Tuesday, September 17, 2013

Fire in the Blood





In "Fire in the Blood," director Dylan Mohan Gray does a thorough job of reporting on the confluence of events that caused so many in Africa to die needlessly of AIDS before obtaining relief.

The major pharmaceutical companies priced antiretroviral drugs at astronomical levels, making them unavailable to all but the wealthiest on the continent. (A top South African justice tells us they consumed fully one-third of his salary.) At the same time, Big Pharma used its political clout to prevent the importation of equally effective generic drugs, which were offered at one-fiftieth the cost of their branded counterparts. Was racism involved? Not on the industry's part; for them, it's supply and demand. But it's difficult to imagine the international community responding with such apathy were white folks in the developed world dying in such vast quantities.

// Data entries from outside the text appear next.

(* ===== verification/IpcQueue.v ===== *)
(** class Circular_queue of src/spike/ipc_circular_queue.hpp and
    src/spike/ipc_circular_queue.cpp: the single-producer single-consumer queue for
    shared memory.

    First the member functions run one at a time, then the two threads interleaved:
    each thread advances by one access to the shared members at a time ([sched_step]).
    Here a load of [front] or [rear] returns the last value stored; [IpcWeak] has the
    same threads on the C++ memory model.  [size] is a plain member, and [size++] is a
    read followed by a write. *)

From S2P Require Import Prelude Ring.
Local Open Scope Z_scope.

(** [queue]: a slot without a value has never been written completely. *)
Record t := Mk {
  queue : list (option Z);
  front : Z;
  rear : Z;
  capacity : Z;
  size : Z
}.

(** The constructor.  [memset(queue, 0, capacity)] clears [capacity] bytes, that is
    the first [capacity / 8] elements. *)
Definition ctor (mem_ok : bool) (cap : Z) : M unit t :=
  if cap =? 0 then throw (invalid_argument "Circular_queue: Capacity must be > 0")
  else if negb mem_ok then throw bad_alloc
  else
    let cleared := Z.to_nat (cap `div` 8) in
    mret (Mk (replicate cleared (Some 0) ++ replicate (Z.to_nat cap - cleared) None)
             0 0 cap 0).

(** [(index + 1) % capacity] in [std::uint32_t]. *)
Definition increment (index : Z) : M t Z :=
  q ← get;
  if capacity q =? 0 then undefined ub_div_zero else mret (u32 (index + 1) `mod` capacity q).

Definition overflow_error : exn := logic_error "enqueue(): Queue overflow".

Definition enqueue (unid : Z) : M t bool :=
  q ← get;
  let current_rear := rear q in
  next_rear ← increment current_rear;
  if negb (next_rear =? front q) then
    queue' ← array_set (queue q) current_rear (Some unid);
    put (Mk queue' (front q) next_rear (capacity q) (u32 (size q + 1)));;
    mret true
  else throw overflow_error.

(** Read an element: undefined when it has no value. *)
Definition read_slot (l : list (option Z)) (i : Z) : M t Z :=
  x ← array_get l i;
  match x with
  | Some v => mret v
  | None => undefined (ub_indeterminate i)
  end.

(** [dequeue(unid)]: the value written to [unid], or [None] for the result false. *)
Definition dequeue : M t (option Z) :=
  q ← get;
  let current_front := front q in
  if current_front =? rear q then mret None else
  unid ← read_slot (queue q) current_front;
  next_front ← increment current_front;
  put (Mk (queue q) next_front (rear q) (capacity q) (u32 (size q - 1)));;
  mret (Some unid).

Definition was_empty (q : t) : bool := front q =? rear q.

Definition was_full : M t bool :=
  q ← get; next_rear ← increment (rear q); mret (next_rear =? front q).

(** The mark after an element in the listing of print_queue_state. *)
Inductive mark : Type := FrontRear | Front | Rear | NoMark.

Definition mark_of (q : t) (i : Z) : mark :=
  if (i =? front q) && (i =? rear q) then FrontRear
  else if i =? front q then Front
  else if i =? rear q then Rear
  else NoMark.

(** The lines [value[i]: ...] printed for the elements from [i] on. *)
Fixpoint print_values (n : nat) (i : Z) : M t (list (Z * mark)) :=
  match n with
  | O => mret []
  | S n' =>
      q ← get;
      v ← read_slot (queue q) i;
      rest ← print_values n' (i + 1);
      mret ((v, mark_of q i) :: rest)
  end.

Definition print_queue_state : M t (list Z * list (Z * mark)) :=
  q ← get;
  lines ← print_values (Z.to_nat (capacity q)) 0;
  mret ([front q; rear q; capacity q; size q], lines).

(** What a call came to: the bool that [enqueue] returned, the result of [dequeue], or the
    exception that left the call. *)
Inductive answer : Type :=
| Enqueued (ok : bool)
| Dequeued (v : option Z)
| Threw (e : exn).

(** A client's operations; the client goes on after an exception. *)
Definition step (o : qop) : M t answer := λ q,
  match (match o with
         | OpPut v => ok ← enqueue v; mret (Enqueued ok)
         | OpTake => v ← dequeue; mret (Dequeued v)
         end) q with
  | Throw e q' => Ok (Threw e) q'
  | r => r
  end.

(** The answers of the FIFO, as this class gives them. *)
Definition fifo_answer (a : qans) : answer :=
  match a with
  | AnsPut true => Enqueued true
  | AnsPut false => Threw overflow_error
  | AnsTake v => Dequeued v
  end.

(** ** The interleaved threads *)

(** Where a thread is: the local values it has computed, between two accesses to
    the shared members. *)
Inductive ppc : Type :=
| PIdle
| PRear (v w : Z)          (* rear loaded: w *)
| PWrite (v w : Z)         (* front loaded, the queue is not full *)
| PPublish (v w : Z)       (* queue[w] written *)
| PSize                    (* rear stored; size++ to do *)
| PSizeRead (s : Z).       (* size read: s *)

Inductive cpc : Type :=
| CIdle
| CFront (f : Z)           (* front loaded: f *)
| CRead (f : Z)            (* rear loaded, the queue is not empty *)
| CRelease (f v : Z)       (* queue[f] read: v *)
| CSize (v : Z)
| CSizeRead (v s : Z).

Record cstate := CState {
  sh : t;
  prod : ppc;
  cons : cpc;
  sent : list Z;           (* every value published *)
  recd : list Z            (* every value the consumer has released *)
}.

Inductive label : Type := Producer (v : Z) | Consumer.

Definition next_index (q : t) (i : Z) : Z := u32 (i + 1) `mod` capacity q.

Definition set_queue (q : t) l := Mk l (front q) (rear q) (capacity q) (size q).
Definition set_front (q : t) f := Mk (queue q) f (rear q) (capacity q) (size q).
Definition set_rear (q : t) r := Mk (queue q) (front q) r (capacity q) (size q).
Definition set_size (q : t) s := Mk (queue q) (front q) (rear q) (capacity q) s.

(** One access of the producer's [enqueue(v)]; [None] when it is undefined. *)
Definition producer_step (v : Z) (s : cstate) : option cstate :=
  let q := sh s in
  let go p q' hist := Some (CState q' p (cons s) hist (recd s)) in
  match prod s with
  | PIdle => go (PRear v (rear q)) q (sent s)
  | PRear v w =>
      if capacity q =? 0 then None else
      if next_index q w =? front q then go PIdle q (sent s)        (* throws *)
      else go (PWrite v w) q (sent s)
  | PWrite v w =>
      if (0 <=? w) && (w <? Z.of_nat (length (queue q)))
      then go (PPublish v w) (set_queue q (<[Z.to_nat w:=Some v]> (queue q))) (sent s)
      else None
  | PPublish v w => go PSize (set_rear q (next_index q w)) (sent s ++ [v])
  | PSize => go (PSizeRead (size q)) q (sent s)
  | PSizeRead z => go PIdle (set_size q (u32 (z + 1))) (sent s)
  end.

Definition consumer_step (s : cstate) : option cstate :=
  let q := sh s in
  let go c q' out := Some (CState q' (prod s) c (sent s) out) in
  match cons s with
  | CIdle => go (CFront (front q)) q (recd s)
  | CFront f =>
      if f =? rear q then go CIdle q (recd s)                      (* returns false *)
      else go (CRead f) q (recd s)
  | CRead f =>
      match mjoin (queue q !! Z.to_nat f) with
      | Some v => go (CRelease f v) q (recd s)
      | None => None
      end
  | CRelease f v =>
      if capacity q =? 0 then None
      else go (CSize v) (set_front q (next_index q f)) (recd s ++ [v])
  | CSize v => go (CSizeRead v (size q)) q (recd s)
  | CSizeRead v z => go CIdle (set_size q (u32 (z - 1))) (recd s)
  end.

Definition sched_step (l : label) (s : cstate) : option cstate :=
  match l with
  | Producer v => producer_step v s
  | Consumer => consumer_step s
  end.

Definition cstep (s s' : cstate) : Prop := ∃ l, sched_step l s = Some s'.

Definition start (q : t) : cstate := CState q PIdle CIdle [] [].

Fixpoint sched_run (ls : list label) (s : cstate) : option cstate :=
  match ls with
  | [] => Some s
  | l :: ls' => s' ← sched_step l s; sched_run ls' s'
  end.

The big break came, of all places, from the anthrax scare, which caused the U.S. government to declare a health emergency and threaten Bayer with the forfeiture of its Cipro patent if it did not immediately ramp up production of the drug. Bolstered by the work of activists, doctors, and the head of a generic drug maker who offered an AIDS cocktail for under a dollar a day, African countries followed suit, declaring a health emergency and allowing the importation of generics despite the threat of draconian foreign-aid reprisals. Gray goes on to show how Pharma retrenched, winning the passage of the so-called "TRIPS" rules that empower the WTO to preclude generics around the world. In other words, the next epidemic is going to be much harder to work around. "Fire in the Blood" becomes repetitive toward the end, and William Hurt's logy narration doesn't help, but this material is too powerful to miss.